ERP and project management:

  • SAP or Oracle EBS certification (if you have completed formal training)
  • PRINCE2 or APM Project Management Qualification (if you have led large-scale implementations)

If you are working toward a certification, you can list it as "In progress (expected completion [month/year])" under achievements. Do not list expired certifications unless you are in the process of renewing them.

If you have an MBA or postgraduate qualification in operations, supply chain, or business, list it above your undergraduate degree.
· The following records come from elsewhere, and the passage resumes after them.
(* ===== verification/Quiet.v ===== *)
(** * Quiet: what the life cycle of the runtime leaves unchanged

    [obs] is what an observer sees of the world: outputs, log records, the state
    of the host.  When the callbacks of a container do not change it, neither does
    starting or closing the runtime, and closing always clears its reference. *)

From S2P Require Import Prelude Text Errors Lazy Runtime.
Local Open Scope prog_scope.

Section Quiet.
Context {W C V : Type} (rt : @runtime_ref W C) (callbacks_of : C → @container W) (container_factory : io W C) (obs : W → V).

(** The observer sees nothing, and the reference to the container is as before. *)
Definition quiet {A} (m : io W A) : Prop := ∀ w, obs (m w).1 = obs w ∧ rt_get C rt (m w).1 = rt_get C rt w.
Record runtime_quiet : Prop := {
  rq_set c w : obs (rt_set C rt c w) = obs w ∧ rt_get C rt (rt_set C rt c w) = c;
  rq_factory : quiet container_factory;
  rq_startup c m : m ∈ startup_callbacks (callbacks_of c) → quiet m;
  rq_async_shutdown c m : m ∈ async_shutdown_callbacks (callbacks_of c) → quiet m;
  rq_shutdown c m : m ∈ shutdown_callbacks (callbacks_of c) → quiet m;
}.
Hypothesis laws : runtime_quiet.

Lemma quiet_run_all l w : (∀ m, m ∈ l → quiet m) → obs (run_all l w).1 = obs w ∧ rt_get C rt (run_all l w).1 = rt_get C rt w.
Proof.
  revert w. induction l as [| m l IH]; intros w Hl; [done |]. simpl. destruct (Hl m (list_elem_of_here _ _) w) as [Ho Hr].
  destruct (m w) as [w1 r1]. specialize (IH w1 (λ m Hm, Hl m (list_elem_of_further _ _ _ Hm))). destruct (run_all l w1) as [w2 es].
  cbn [fst] in *. destruct IH. split; congruence.
Qed.
Lemma quiet_start c w : obs (container_start (callbacks_of c) w).1 = obs w
  ∧ rt_get C rt (container_start (callbacks_of c) w).1 = rt_get C rt w.
Proof.
  pose proof (rq_startup laws c) as Hs. unfold container_start. revert w. induction (startup_callbacks (callbacks_of c)) as [| m l IH]; intros w; [done |].
  simpl. unfold bind. destruct (Hs m (list_elem_of_here _ _) w) as [Ho Hr]. destruct (m w) as [w1 [[] | e]]; [| done].
  cbn [fst] in *. rewrite <- Ho, <- Hr. apply IH. intros m' Hm'. apply Hs. by right.
Qed.
Lemma close_clears w : obs (runtime_aclose rt callbacks_of w).1 = obs w ∧ rt_get C rt (runtime_aclose rt callbacks_of w).1 = None.
Proof.
  unfold runtime_aclose. unprog. destruct (rq_set laws None w) as [Ho Hr]. destruct (rt_get C rt w) as [c |]; [| by split].
  rewrite container_aclose_run.
  destruct (quiet_run_all (reverse (async_shutdown_callbacks (callbacks_of c)) ++ reverse (shutdown_callbacks (callbacks_of c))) (rt_set C rt None w)) as [Ho' Hr'].
  { intros m. rewrite elem_of_app, !elem_of_reverse. intros [Hm | Hm]; [by eapply rq_async_shutdown | by eapply rq_shutdown]. }
  destruct (run_all _ _) as [w' es]. cbn [fst] in *. split; congruence.
Qed.
(** A start keeps the new container, or leaves none. *)
Lemma start_keeps w : rt_get C rt w = None →
  let '(w', r) := runtime_start rt callbacks_of container_factory w in
  obs w' = obs w ∧ rt_get C rt w' = match r with Ok c => Some c | Err _ => None end.
Proof.
  intros Hn. unfold runtime_start. unfold bind, read, ret, raise, attempt, modify. rewrite Hn.
  destruct (rq_factory laws w) as [Ho Hr]. destruct (container_factory w) as [w1 [c | e]]; cbn [fst snd] in *; [| by rewrite Hr].
  destruct (rq_set laws (Some c) w1) as [Ho1 Hr1], (quiet_start c (rt_set C rt (Some c) w1)) as [Ho2 Hr2].
  destruct (container_start _ _) as [w2 [[] | e]]; cbn [fst snd] in *; [split; congruence |].
  destruct (close_clears w2) as [Ho3 Hr3]. destruct (runtime_aclose _ _ w2) as [w3 [[] | e']]; cbn [fst snd] in *; split; congruence.
Qed.
(** A start that succeeded, and one that failed: a container whose start-up failed
    has been closed, and a failure of its closing is grouped with the start-up's. *)
Definition start_succeeded (w w' : W) (c : C) : Prop :=
  ∃ w1, container_factory w = (w1, Ok c) ∧ container_start (callbacks_of c) (rt_set C rt (Some c) w1) = (w', Ok tt).
Definition start_failed (w w' : W) (e : exn) : Prop :=
  container_factory w = (w', Err e)
  ∨ ∃ c w1 w2 e0 r, container_factory w = (w1, Ok c)
      ∧ container_start (callbacks_of c) (rt_set C rt (Some c) w1) = (w2, Err e0)
      ∧ container_aclose (callbacks_of c) (rt_set C rt None w2) = (w', r)
      ∧ e = match r with Ok _ => e0 | Err e1 => ExceptionGroup [e0; e1] end.
Lemma start_exact w : rt_get C rt w = None →
  match runtime_start rt callbacks_of container_factory w with
  | (w', Ok c) => start_succeeded w w' c
  | (w', Err e) => start_failed w w' e
  end.
Proof.
  intros Hn. unfold runtime_start, start_succeeded, start_failed. unfold bind, read, ret, raise, attempt, modify. rewrite Hn.
  destruct (container_factory w) as [w1 [c | e]]; [| by left].
  destruct (quiet_start c (rt_set C rt (Some c) w1)) as [_ Hr2]. pose proof (proj2 (rq_set laws (Some c) w1)) as Hr1.
  destruct (container_start _ _) as [w2 [[] | e]] eqn:Hs; cbn [fst snd] in *; [by exists w1 |].
  unfold runtime_aclose, bind, read, modify. rewrite Hr2, Hr1. destruct (container_aclose _ _) as [w3 r] eqn:Hc.
  destruct r as [[] | e1]; right; eauto 10.
Qed.
(** Closing the runtime closes the container it refers to. *)
Lemma close_exact w c : rt_get C rt w = Some c →
  runtime_aclose rt callbacks_of w = container_aclose (callbacks_of c) (rt_set C rt None w).
Proof. intros Hc. unfold runtime_aclose, bind, read, modify. by rewrite Hc. Qed.
End Quiet.
(* ===== verification/Console.v ===== *)
(** * Console: the command tree, the process and its commands

    Models [interfaces/console/] and [bootstrap/console/application.py].  Typer
    parses the command line and calls a [handle]: [typer] is what its standalone
    mode adds.  [echo] writes one output to the standard output or, for errors,
    to standard error; the text of an output is not modelled, only which Python
    value, text or error it shows.  [asyncio.run] runs the program it is given. *)

From S2P Require Import Prelude Text Errors PyVal UserDomain UserContracts QueueJob QueueMessage QueueManager FailedStore Schedule Discovery Runtime Quiet DatabaseEngine.
Local Open Scope prog_scope.

(** ** The command tree *)

(** A subclass of [ConsoleCommand] with its class variables. *)
Record ConsoleCommand := mk_command {
  cm_subclass : bool; cm_base : bool; cm_abstract : bool; cm_module : pystr;
  cm_group : pystr; cm_group_help : pystr; cm_name : pystr; cm_help : pystr;
}.
#[export] Instance console_command_eq_dec : EqDecision ConsoleCommand.
Proof. solve_decision. Defined.
Definition command_key (c : ConsoleCommand) : pystr * pystr := (cm_group c, cm_name c).
Definition command_leb (a b : ConsoleCommand) : bool := pair_leb (command_key a) (command_key b).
Note if you completed it part-time while working, it signals commitment and time management.

Common mistakes to avoid

  • Listing duties instead of quantified outcomes, e.g. "Responsible for managing daily operations."

    Show impact with a metric: "Managed daily operations for a 15,000 sq ft warehouse, supervising a team of 22 and achieving 98% on-time dispatch."

  • Naming Lean or Six Sigma without tying it to a result.

    State the methodology and the outcome: "Drove Lean manufacturing initiatives that raised operational efficiency by 22%, cutting production cycle time by 3 days."

  • Omitting budget or P&L figures when you owned one.

    State the budget size and any savings: "Managed a £4.2M operational budget, holding costs within allocation every fiscal year and delivering £340K in savings."

  • Failing to quantify team size or multi-site scope.

    Give headcount and locations: "Led a multi-disciplinary workforce of 250 across three manufacturing sites (Leeds, Sheffield, Nottingham)."

  • Listing ERP systems without context or outcomes.

    Show what you achieved with the tool: "Implemented real-time inventory tracking in SAP, cutting lead times by 28% and improving stock accuracy to 99%."

  • Ignoring health and safety or regulatory compliance.

    Include H&S ownership with a metric: "Maintained zero lost-time incidents over 30 months and passed all HSE audits without corrective action."

Junior vs senior: what changes

AspectJuniorSenior
Personal statementLeads with years in operations (2-4), a single-site role, and one headline efficiency or cost-saving metric.Leads with 10+ years, multi-site or P&L ownership, and multiple headline metrics (efficiency, cost, lead time, headcount).
Budget ownershipAssisted in tracking or managing a sub-£1M budget; may not have full P&L accountability.Owned a multi-million-pound P&L across multiple sites, with full cost-control and savings accountability.
Team sizeSupervised 10-30 staff, typically single-function (warehouse, logistics, or production).Led 100+ staff across multiple functions (production, logistics, quality, maintenance) and sites.
Process improvementParticipated in Lean or Kaizen workshops; delivered 10-15% efficiency gains on single processes.Led organisation-wide Lean Six Sigma transformation; delivered 25-40% efficiency gains and cultural change.
Supply chain and vendor negotiationSupported supplier relationships; delivered five- to low-six-figure annual savings.Owned supplier strategy and negotiation; delivered six- to seven-figure savings and multi-year contracts.
CertificationsIOSH Managing Safely, Lean Six Sigma Yellow or Green Belt.NEBOSH Diploma, Lean Six Sigma Black Belt, APICS CPIM, Chartered Manager (CMgr), or MBA.